§ Work to be completed
Copy the records exactly. Every line must match.
[[ Data shown, beginning ]]
(* ===== verification/_CoqProject ===== *)
-Q . S2P
Prelude.v
Fifo.v
RingBuffer.v
CString.v
Scan.v
Cl.v
ClText.v
Runner.v
ProdConsSem.v
ProdConsLive.v
ProdConsMon.v
ProdConsMain.v
Connection.v
Float64.v
Request.v
ClientTable.v
SockServer.v
SockClient.v
ServerTable.v
ServerTurns.v
SockMain.v
ServerLife.v
FileDesc.v
RecordOps.v
Calendar.v
ListFiles.v
ListFilesSpec.v
ForkList.v
ForkListSpec.v
Permits.v
PermitsSpec.v
SigToggle.v
SigCount.v
SigCountSpec.v
Challoc.v
ChallocSpec.v
ChallocBench.v
ShellLine.v
FifoLog.v
FifoNet.v
ShellLimits.v
LimitTests.v
ShellPipe.v
ShellScript.v
Barber.v
BarberSafe.v
BarberLive.v
BarberSysV.v
BarberSysVSpec.v
ShopLife.v
MsgQueue.v
MsgQueueSpec.v
MsgNet.v
MsgNetSpec.v
QueueLife.v
Pgm.v
PgmSpec.v
Filter.v
FilterSpec.v
FilterFile.v
FilterFileSpec.v
FilterMain.v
[[ Data shown, end ]]
§ Response below
(* ===== verification/_CoqProject ===== *)
-Q . S2P
Prelude.v
Fifo.v
RingBuffer.v
CString.v
Scan.v
Cl.v
ClText.v
Runner.v
ProdConsSem.v
ProdConsLive.v
ProdConsMon.v
ProdConsMain.v
Connection.v
Float64.v
Request.v
ClientTable.v
SockServer.v
SockClient.v
ServerTable.v
ServerTurns.v
SockMain.v
ServerLife.v
FileDesc.v
RecordOps.v
Calendar.v
ListFiles.v
ListFilesSpec.v
ForkList.v
ForkListSpec.v
Permits.v
PermitsSpec.v
SigToggle.v
SigCount.v
SigCountSpec.v
Challoc.v
ChallocSpec.v
ChallocBench.v
ShellLine.v
FifoLog.v
FifoNet.v
ShellLimits.v
LimitTests.v
ShellPipe.v
ShellScript.v
Barber.v
BarberSafe.v
BarberLive.v
BarberSysV.v
BarberSysVSpec.v
ShopLife.v
MsgQueue.v
MsgQueueSpec.v
MsgNet.v
MsgNetSpec.v
QueueLife.v
Pgm.v
PgmSpec.v
Filter.v
FilterSpec.v
FilterFile.v
FilterFileSpec.v
FilterMain.v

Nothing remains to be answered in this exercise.